Aromatic eastern red cedar (Juniperus virginiana) has been the traditional choice for blanket chests and closet linings for generations because of its purported moth-repellant properties and fresh smell. Is it a miracle wood or too good to be true?
Two culprits commonly damage cloth: the casemaking clothes moth, shown at right, and the webbing clothes moth. These reclusive, small critters (about 1/4" long with a 1/2" wingspan) don't resemble your standard porch-light moths. If you see them at all, it may already be too late to save your sweaters because it's the larvae, rather than the adult moths, that munch on wool, fur, and feathers.
So how does aromatic cedar contribute to your pest-control solution? When concentrated in a tightly-sealed space, such as a blanket chest, the vapors from this wood species will kill hatching moth larvae. But those vapors have little or no effect on larger larvae, adult moths, or eggs, and less effect still in wide-open areas, such as closets.
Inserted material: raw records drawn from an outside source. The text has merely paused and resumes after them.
(** C3 (amended): after every sequence of calls from the empty structure the
    three arrays are sorted ascending by value; and if the AABB last supplied
    for every tracked body is proper (finite, [min <= max], and not
    [min = +0.0] with [max = -0.0]), the min marker of every live box is not
    above its max marker. *)
Theorem sorted_arrays_invariant (ops : list Op) (s : State) :
  run initial ops = Ok s ->
  arraysSorted s /\ (properBoxes (supplied ops) -> boxesOrdered s).
Proof.
  intros Hrun. pose proof (reachable_inv ops s Hrun) as Hinv. split.
  - exact (inv_sorted s _ (inv_arrays s _ Hinv)).
  - intros Hproper. apply (inv_boxesOrdered s _ Hinv).
    intros body a axis Hg. unfold suppliedInt in Hg.
    apply lookup_fmap_Some in Hg as (aabb & <- & Hg).
    apply proper_encoded. exact (Hproper body aabb Hg).
Qed.

End SortedInvariant.

(** ** Notifications alternate (C5) *)

Section NoDuplicateEvents.

Import SAP Invariants Properties.

(** C5: in the notifications of any sequence of calls from the empty
    structure, a pair-added for a pair is not repeated without a pair-removed
    for that pair in between, nor a pair-removed without a pair-added in
    between; a pair-removed always comes after a pair-added for the pair; and
    every notification names its unordered pair smaller body first, so that
    one pair has one name. *)
Theorem no_duplicate_events (ops : list Op) (s : State) :
  run initial ops = Ok s ->
  alternating (mEvents s) /\
  (forall p j, mEvents s !! j = Some (PairRemoved p) ->
     exists i, (i < j)%nat /\ mEvents s !! i = Some (PairAdded p)) /\
  Forall (fun ev => normalPair (eventPair ev)) (mEvents s).
Proof.
  intros Hrun. pose proof (reachable_inv ops s Hrun) as [_ _ Hp]. split; [|split].
  - eapply traceFrom_alternating. exact (inv_trace s Hp).
  - intros p j Hj.
    apply (traceFrom_added_between ∅ (mEvents s) p j (inv_trace s Hp)); [|exact Hj].
    apply not_elem_of_empty.
  - exact (inv_normal s Hp).
Qed.

End NoDuplicateEvents.

(** ** Adding then removing a body (C6) *)

Section RoundTrip.

Import SAP Invariants Properties.

Lemma filter_insertEndPoint (id : bodyindex) (e : EndPoint) (l : list EndPoint) :
  boxID e = id ->
  filter (fun x => boxID x <> id) (insertEndPoint e l)
  = filter (fun x => boxID x <> id) l.
Proof.
  intros He. induction l as [|x l IH]; cbn [insertEndPoint].
  - rewrite filter_cons. destruct (decide (boxID e <> id)); [contradiction | reflexivity].
  - destruct (value e <? value x).
    + rewrite filter_cons. destruct (decide (boxID e <> id)); [contradiction | reflexivity].
    + rewrite !filter_cons, IH. reflexivity.
Qed.

Lemma filter_all (id : bodyindex) (l : list EndPoint) :
  (forall e, e ∈ l -> boxID e <> id) -> filter (fun x => boxID x <> id) l = l.
Proof.
  induction l as [|x l IH]; intros H; [reflexivity|].
  rewrite filter_cons. destruct (decide (boxID x <> id)) as [_ | Hn].
  - f_equal. apply IH. intros e He. apply H. apply elem_of_cons. auto.
  - exfalso. apply Hn, H. apply elem_of_cons. auto.
Qed.

Lemma removeBox_insertBox (eps : Array3 (list EndPoint)) (id : bodyindex) (a : AABBInt.t) :
  (forall axis e, e ∈ get3 eps axis -> boxID e <> id) ->
  removeBox (insertBox eps id a) id = eps.
Proof.
  intros H. unfold removeBox, insertBox, map3. cbn.
  rewrite !filter_insertEndPoint by reflexivity.
  rewrite (filter_all id (at0 eps)) by (apply (H AxisX)).
  rewrite (filter_all id (at1 eps)) by (apply (H AxisY)).
  rewrite (filter_all id (at2 eps)) by (apply (H AxisZ)).
  destruct eps; reflexivity.
Qed.

(** C6: from any reachable state, adding an untracked body and removing it
    at once succeeds and gives back the three arrays and the set of reported
    pairs. *)
Theorem add_remove_round_trip (ops : list Op) (s : State)
    (body : CollisionBody) (aabb : AABB) :
  run initial ops = Ok s ->
  mMapBodyToBoxIndex s !! body = None ->
  exists s1 s2,
    addObject s body aabb = Ok s1 /\ removeObject s1 body = Ok s2 /\
    mEndPoints s2 = mEndPoints s /\
    reported (mEvents s2) = reported (mEvents s) /\
    mPairs s2 = mPairs s.
Proof.
  intros Hrun Hnew. pose proof (reachable_inv ops s Hrun) as Hinv.
  destruct (addObject s body aabb) as [s1|] eqn:Hadd.
  2: { unfold addObject in Hadd. rewrite Hnew in Hadd.
       destruct (allocateBox s) as [[? ?] ?]. discriminate. }
  pose proof (addObject_inv s s1 _ body aabb Hinv Hadd) as Hinv1.
  unfold addObject in Hadd. rewrite Hnew in Hadd.
  destruct (allocateBox s) as [[id free] cap] eqn:Halloc.
  injection Hadd as Hs1.
  set (base := MkState _ _ _ _ _ _ _ _) in Hs1.
  pose proof (testNewPair_fold_structure body (AABBInt_of_AABB aabb)
                (map_to_list (mMapBodyToBoxIndex s)) base) as Hst.
  rewrite Hs1 in Hst. destruct Hst as (_ & Heps1 & _ & _ & _ & Hmap1). cbn in Heps1, Hmap1.
  assert (Hbody1 : mMapBodyToBoxIndex s1 !! body = Some id).
  { rewrite Hmap1. apply lookup_insert_eq. }
  destruct (removeObject s1 body) as [s2|] eqn:Hrem.
  2: { unfold removeObject in Hrem. rewrite Hbody1 in Hrem. discriminate. }
  pose proof (removeObject_inv s1 s2 _ body Hinv1 Hrem) as Hinv2.
  exists s1, s2. split; [reflexivity|]. split; [exact Hrem|].
  unfold removeObject in Hrem. rewrite Hbody1 in Hrem. injection Hrem as Hs2.
  assert (Hpairs : mPairs s2 = mPairs s).
  { rewrite <- Hs2. cbn. apply set_eq. intros p. rewrite removed_pairs.
    rewrite <- Hs1 at 1. rewrite testNewPair_fold_pairs. cbn. split.
    - intros [[Hin | (c & i & _ & _ & ->)] Hninv]; [exact Hin|].
      exfalso. apply Hninv. apply involves_unorderedPair. auto.
    - intros Hin. split; [auto|]. intros [Hb | Hb].
      + destruct (inv_tracked s (inv_pairs s _ Hinv) p Hin) as [[? H1] _]. congruence.
      + destruct (inv_tracked s (inv_pairs s _ Hinv) p Hin) as [_ [? H2]]. congruence. }
  split; [|split].
  - rewrite <- Hs2. cbn.
    destruct (removePairKey_fold_structure
                (filter (involves body) (elements (mPairs s1))) s1)
      as (_ & -> & _).
    rewrite Heps1. apply removeBox_insertBox.
    intros axis e He. destruct (allocateBox_spec s id free cap (inv_slots s _ Hinv) Halloc)
      as (Hid & _).
    pose proof (markersOf_key_live _ _ _ e
                  (inv_markers s _ (inv_arrays s _ Hinv) axis) He) as [b Hb].
    congruence.
  - rewrite <- (inv_reported s2 (inv_pairs s2 _ Hinv2)).
    rewrite <- (inv_reported s (inv_pairs s _ Hinv)). exact Hpairs.
  - exact Hpairs.
Qed.

End RoundTrip.

(** ** Misuse of the interface (C7) *)

Section Misuse.

Import SAP Invariants Lifecycle.

Lemma run_app (s : State) (ops1 ops2 : list Op) :
  run s (ops1 ++ ops2) =
    match run s ops1 with
    | Ok s1 => run s1 ops2
    | Failed e => Failed e
    end.
Proof.
  revert s. induction ops1 as [|op ops1 IH]; intros s; cbn; [reflexivity|].
  destruct (step s op); [apply IH | reflexivity].
Qed.

(** What a call answers, by the body-to-box map of the structure. *)
Lemma step_result (s : State) (op : Op) :
  match op with
  | OpAdd body _ =>
      match mMapBodyToBoxIndex s !! body with
      | Some _ => step s op = Failed DuplicateBody
      | None => exists s', step s op = Ok s'
      end
  | OpRemove body | OpUpdate body _ =>
      match mMapBodyToBoxIndex s !! body with
      | Some _ => exists s', step s op = Ok s'
      | None => step s op = Failed UnknownBody
      end
  end.
Proof.
  destruct op as [body aabb | body | body aabb]; cbn;
    unfold addObject, removeObject, updateObject;
    destruct (mMapBodyToBoxIndex s !! body) as [id|]; try reflexivity;
    try (eexists; reflexivity).
  destruct (allocateBox s) as [[boxIndex free] capacity]. eexists. reflexivity.
Qed.

(** One call moves the body-to-box map as the state machine says. *)
Lemma step_tracked (s s' : State) g (live : gset CollisionBody) (op : Op) :
  Inv s g ->
  (forall b, b ∈ live <-> is_Some (mMapBodyToBoxIndex s !! b)) ->
  step s op = Ok s' ->
  forall b, b ∈ track live op <-> is_Some (mMapBodyToBoxIndex s' !! b).
Proof.
  intros Hinv Hlive Hstep b.
  pose proof (step_inv s s' g op Hinv Hstep) as Hinv'.
  rewrite <- (inv_ghost s' _ (inv_arrays s' _ Hinv') b).
  assert (Hg : forall c, c ∈ live <-> is_Some (g !! c)).
  { intros c. rewrite (inv_ghost s _ (inv_arrays s _ Hinv) c). apply Hlive. }
  destruct op as [body aabb | body | body aabb]; cbn.
  - rewrite elem_of_union, elem_of_singleton, lookup_insert_is_Some, Hg.
    destruct (decide (body = b)) as [<- | Hne]; [tauto|].
    split; [intros [? | ?]; [congruence | tauto] | intros [? | [_ ?]]; tauto].
  - rewrite elem_of_difference, elem_of_singleton, lookup_delete_is_Some, Hg.
    split; intros [? ?]; split; congruence.
  - rewrite lookup_insert_is_Some, Hg.
    destruct (decide (body = b)) as [<- | Hne]; [|tauto].
    split; [tauto|]. intros _. apply Hg, Hlive.
    cbn in Hstep. unfold updateObject in Hstep.
    destruct (mMapBodyToBoxIndex s !! body); [eauto | discriminate].
Qed.

Lemma run_tracked (ops : list Op) (s s' : State) g (live : gset CollisionBody) :
  Inv s g ->
  (forall b, b ∈ live <-> is_Some (mMapBodyToBoxIndex s !! b)) ->
  run s ops = Ok s' ->
  forall b, b ∈ foldl track live ops <-> is_Some (mMapBodyToBoxIndex s' !! b).
Proof.
  revert s g live. induction ops as [|op ops IH]; intros s g live Hinv Hlive H;
    cbn in H |- *.
  - injection H as <-. exact Hlive.
  - destruct (step s op) as [s1|] eqn:Hstep; [|discriminate].
    apply (IH s1 (supplyInt g op)); [|eapply step_tracked; eassumption | exact H].
    eapply step_inv; eassumption.
Qed.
That said, it has been found that aromatic cedar blocks bugs no better than simply sealing uninfested clothes in a plastic container or bundling them in taped-up butcher paper.
Skip the finish
Top-coating aromatic cedar seals in, and therefore negates, its insect-repellent properties. But you should also avoid applying any stain, paint, or finish to the non-cedar interior surfaces of a cedar chest. That's because the resins in cedar share characteristics with turpentine, and the solvent-like vapors can cause oil- and water-based stains, paints, and finishes to soften, making lids (and clothes) stick. If you include a cedar lining or tray in your blanket chest, leave the interior unfinished.
The cedar-lined bottom line
If you want to give your blanket-chest project a traditional look (and smell), search no further than aromatic cedar. However, as a pesticide, aromatic cedar makes a better preventative medicine than it does an ultimate cure. So don't expect miracles.